See In re A.L.H., 468 S.W.3d at 744 (stating that if evidence is insufficient to support
any of three elements of subsection (N), finding under that subsection cannot be
upheld). We sustain Mother’s third issue.
3. Section 161.001(b)(1)(O)
Another statutory ground for termination of parental rights exists if the trial
court finds by clear and convincing evidence that the parent failed to comply with
the provisions of a court order that specifically established the actions necessary for
the parent to obtain the return of the child who has been in the temporary managing
conservatorship of the Department for not less than nine months as a result of the
child’s removal from the parent under Family Code chapter 262 for the abuse or
neglect of the child. TEX. FAM. CODE § 161.001(b)(1)(O); In re R.J.G., 681 S.W.3d
at 378.
DFPS “may remove an abused or neglected child from the home and seek an
emergency order granting the Department temporary possession.” In re R.J.G., 681
S.W.3d at 377 (citing TEX. FAM. CODE §§ 262.001, 262.102). Within 45 days after
the trial court appoints the Department as a child’s temporary managing conservator,
the Department must prepare and file a service plan for the parent. Id.; TEX. FAM.

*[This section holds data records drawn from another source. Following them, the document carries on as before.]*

(** * Activity tracker backend: a shallow embedding of [main.py]

    The development follows the layout of the source file:

    - [Text]: the [str] methods the handlers call ([strip], [lower],
      [replace], slicing);
    - [Datetime]: the part of Python's [datetime] the handlers call
      ([replace(microsecond=0)], [isoformat], [fromisoformat], subtraction
      and [total_seconds]);
    - [Store]: the JSON files under [data/], the exceptions, and the two
      helpers [_read_json] and [_write_json];
    - [Types]: the activity-type CRUD handlers;
    - [Activities]: the start/end handlers, the active lookup and the
      summary.

    Handlers are sequential programs over the file store: every handler
    body runs under the collection's lock, so a handler is modelled as one
    atomic state transformer.  The values the handlers draw from the
    environment ([uuid4()], [datetime.utcnow()]) are explicit arguments.
    So are the library functions whose full behaviour is a matter of
    Unicode tables or of the many spellings of a timestamp: the handlers
    take [str.strip], [str.lower] and [datetime.fromisoformat] as
    parameters, and the statements hold for every such function.  [Text]
    and [Datetime] give the instances used at sample inputs. *)

From Stdlib Require Import ZArith String Ascii Lia Bool.
From stdpp Require Import base option list gmap sets strings sorting.

Local Open Scope string_scope.
Local Open Scope Z_scope.

(* ===================================================================== *)
(** ** [str] methods *)
(* ===================================================================== *)

Module Text.
(** * qiime/filter.py: a shallow embedding and its properties

    The functions of [qiime/filter.py] that select sample identifiers from
    a mapping file, filter sequences, mapping files and distance matrices,
    and build the count-bounded predicate used on OTU tables, written as
    Rocq functions.  Python exceptions are values of [exn]; a function that
    may raise returns a [result]. *)

From stdpp Require Import gmap strings list.

Open Scope string_scope.
Open Scope list_scope.

(** ** Exceptions and the error monad *)

(** The exceptions the module can raise.  [NotInList x] is the
    [ValueError] of [list.index(x)] (its message names [x]); [ValueError]
    is the one raised explicitly with a message. *)
Inductive exn : Type :=
  | IndexError
  | KeyError (key : string)
  | NotInList (x : string)
  | ValueError (msg : string).

Definition result (A : Type) : Type := exn + A.

Definition raise {A} (e : exn) : result A := inl e.

#[global] Instance result_ret : MRet result := λ A x, inr x.
#[global] Instance result_bind : MBind result := λ A B f m,
  match m with
  | inl e => inl e
  | inr x => f x
  end.

(** ** Python primitives used by the module *)

Module Py.

(** [l[i]] for a non-negative [i]. *)
Definition getitem {A} (l : list A) (i : nat) : result A :=
  match l !! i with
  | Some x => mret x
  | None => raise IndexError
  end.

(** [l[-1]]. *)
Definition getlast {A} (l : list A) : result A :=
  match last l with
  | Some x => mret x
  | None => raise IndexError
  end.

(** [l[1:-1]]: slices never raise. *)
Definition interior {A} (l : list A) : list A :=
  take (length l - 2) (drop 1 l).

(** [l.index(x)]: the position of the first occurrence. *)
Fixpoint index (x : string) (l : list string) : result nat :=
  match l with
  | [] => raise (NotInList x)
  | y :: l' =>
      if decide (y = x) then mret 0
      else n ← index x l'; mret (S n)
  end.

(** Whitespace of [str.split()] on a byte string:
    space, and the control characters tab to carriage return. *)
Definition isspace (c : Ascii.ascii) : bool :=
  let n := Ascii.nat_of_ascii c in
  ((n =? 32) || ((9 <=? n) && (n <=? 13)))%nat.
(** * Verification of the invoice field-extraction pipeline

    A shallow embedding of [regex_ocr.py] and [extract_text_from_pdf.py]
    (repository damian-dev1/invoice-automation-project) and the properties
    of its text acquisition, field recognisers, line-item parser and batch
    orchestration.

    Text model.  A Python [str] is embedded as a Rocq [string] whose
    characters are the code points 0..255 (Latin-1).  On that range the
    character predicates below are exactly Python's: [str.isspace] and the
    regex class [\s] hold for 9-13, 28-32, 133 and 160; [\d] holds for the
    ten ASCII digits; [str.lower] and the case folding of [(?i)] map A-Z and
    the upper-case letters 192-222 (215 apart) to the code point 32 above.
    The euro sign of the patterns' currency class lies outside the range and
    therefore never occurs in a text of the model. *)

From Stdlib Require Import Strings.Ascii Strings.String NArith Lia.
From stdpp Require Import base option list strings sorting gmap.

Local Open Scope N_scope.
Local Open Scope nat_scope.

(** ** Python string primitives *)

Module Py.

(** Code point of a character. *)
Definition ord (c : ascii) : N := N_of_ascii c.

Definition between (lo hi : N) (c : ascii) : bool :=
  (lo <=? ord c)%N && (ord c <=? hi)%N.

(** [str.isspace] on one character; also the regex class [\s]. *)
Definition is_space (c : ascii) : bool :=
  between 9 13 c || between 28 32 c || (ord c =? 133)%N || (ord c =? 160)%N.

(** The regex class [\d]. *)
Definition is_digit (c : ascii) : bool := between 48 57 c.

(** Line boundaries of [str.splitlines]. *)
Definition is_linebreak (c : ascii) : bool :=
  between 10 13 c || between 28 30 c || (ord c =? 133)%N.

(** [str.lower] on one character. *)
Definition lower_char (c : ascii) : ascii :=
  if between 65 90 c || (between 192 222 c && negb (ord c =? 215)%N)
  then ascii_of_N (ord c + 32)
  else c.

(** [s.lower()] *)
Fixpoint lower (s : string) : string :=
  match s with
  | EmptyString => EmptyString
  | String c s' => String (lower_char c) (lower s')
  end.

(** [len(s) == 0] *)
Definition is_empty (s : string) : bool :=
  match s with EmptyString => true | _ => false end.

(** [s.lstrip()] *)
Fixpoint lstrip (s : string) : string :=
  match s with
  | String c s' => if is_space c then lstrip s' else s
  | EmptyString => EmptyString
  end.

(** [s.rstrip()] *)
Fixpoint rstrip (s : string) : string :=
  match s with
  | EmptyString => EmptyString
  | String c s' =>
      match rstrip s' with
      | EmptyString => if is_space c then EmptyString else String c EmptyString
      | r => String c r
      end
  end.

(** [s.strip()] *)
Definition strip (s : string) : string := rstrip (lstrip s).

(** [s.split()]: the maximal runs of non-whitespace characters. *)
Fixpoint split_ws_go (cur : string) (s : string) : list string :=
  match s with
  | EmptyString => if is_empty cur then [] else [cur]
  | String c s' =>
      if is_space c
      then (if is_empty cur then [] else [cur]) ++ split_ws_go EmptyString s'
      else split_ws_go (cur +:+ String c EmptyString) s'
  end.
Definition split_ws (s : string) : list string := split_ws_go EmptyString s.

(** [s.splitlines()]: a carriage return followed by a line feed is one
    boundary, and no empty line follows a final boundary. *)
Fixpoint splitlines_go (cur : string) (s : string) : list string :=
  match s with
  | EmptyString => if is_empty cur then [] else [cur]
  | String c s' =>
      if is_linebreak c then
        match c, s' with
        | "013"%char, String "010"%char s'' => cur :: splitlines_go EmptyString s''
        | _, _ => cur :: splitlines_go EmptyString s'
        end
      else splitlines_go (cur +:+ String c EmptyString) s'
  end.
Definition splitlines (s : string) : list string := splitlines_go EmptyString s.

(** [sub in s] for strings. *)
Fixpoint contains (sub s : string) : bool :=
  String.prefix sub s ||
  match s with
  | EmptyString => false
  | String _ s' => contains sub s'
  end.

(** [sep.join(l)] *)
Fixpoint join (sep : string) (l : list string) : string :=
  match l with
  | [] => EmptyString
  | [x] => x
  | x :: l' => x +:+ sep +:+ join sep l'
  end.

(** [s[n:]] for [n <= len(s)]. *)
Fixpoint drop_str (n : nat) (s : string) : string :=
  match n, s with
  | S n', String _ s' => drop_str n' s'
  | _, _ => s
  end.

(** [s[:n]] *)
Fixpoint take_str (n : nat) (s : string) : string :=
  match n, s with
  | S n', String c s' => String c (take_str n' s')
  | _, _ => EmptyString
  end.

(** [s.split(sep)] for a non-empty separator: the pieces between the
    non-overlapping occurrences of [sep], scanned from the left. *)
Fixpoint split_sep_go (sep : string) (cur : string) (skip : nat) (s : string)
  : list string :=
  match s with
  | EmptyString => [cur]
  | String c s' =>
      match skip with
      | S k => split_sep_go sep cur k s'
      | 0 =>
          if String.prefix sep s
          then cur :: split_sep_go sep EmptyString (String.length sep - 1) s'
          else split_sep_go sep (cur +:+ String c EmptyString) 0 s'
      end
  end.
Definition split_sep (sep s : string) : list string :=
  split_sep_go sep EmptyString 0 s.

42 CODE § 263.101. Among other requirements, the service plan must be specific, be
in writing in a language the parent understands, state steps that are necessary to
return the child to the child’s home, state the actions and responsibilities that r the
parent must undertake to achieve the plan goal, state any specific skills or knowledge
that the parent must acquire, and state any behavioral changes that the parent must
exhibit. TEX. FAM. CODE § 263.102(a)(1), (2), (6)(A), (7), (8). The trial court must
review the service plan and incorporate the plan into the orders of the court. In re
R.J.G., 681 S.W.3d at 377; TEX. FAM. CODE § 263.202(b-1).
The order incorporating the service plan “is a mandate or directive that
establishes some steps or actions necessary for the parent to obtain return of the child
who is in the Department’s custody.” In re N.G., 577 S.W.3d at 238. The order must
be “sufficiently specific to warrant termination of parental rights for failure to
comply with it.” Id.; In re A.L.R., 646 S.W.3d 833, 837 (Tex. 2022) (per curiam)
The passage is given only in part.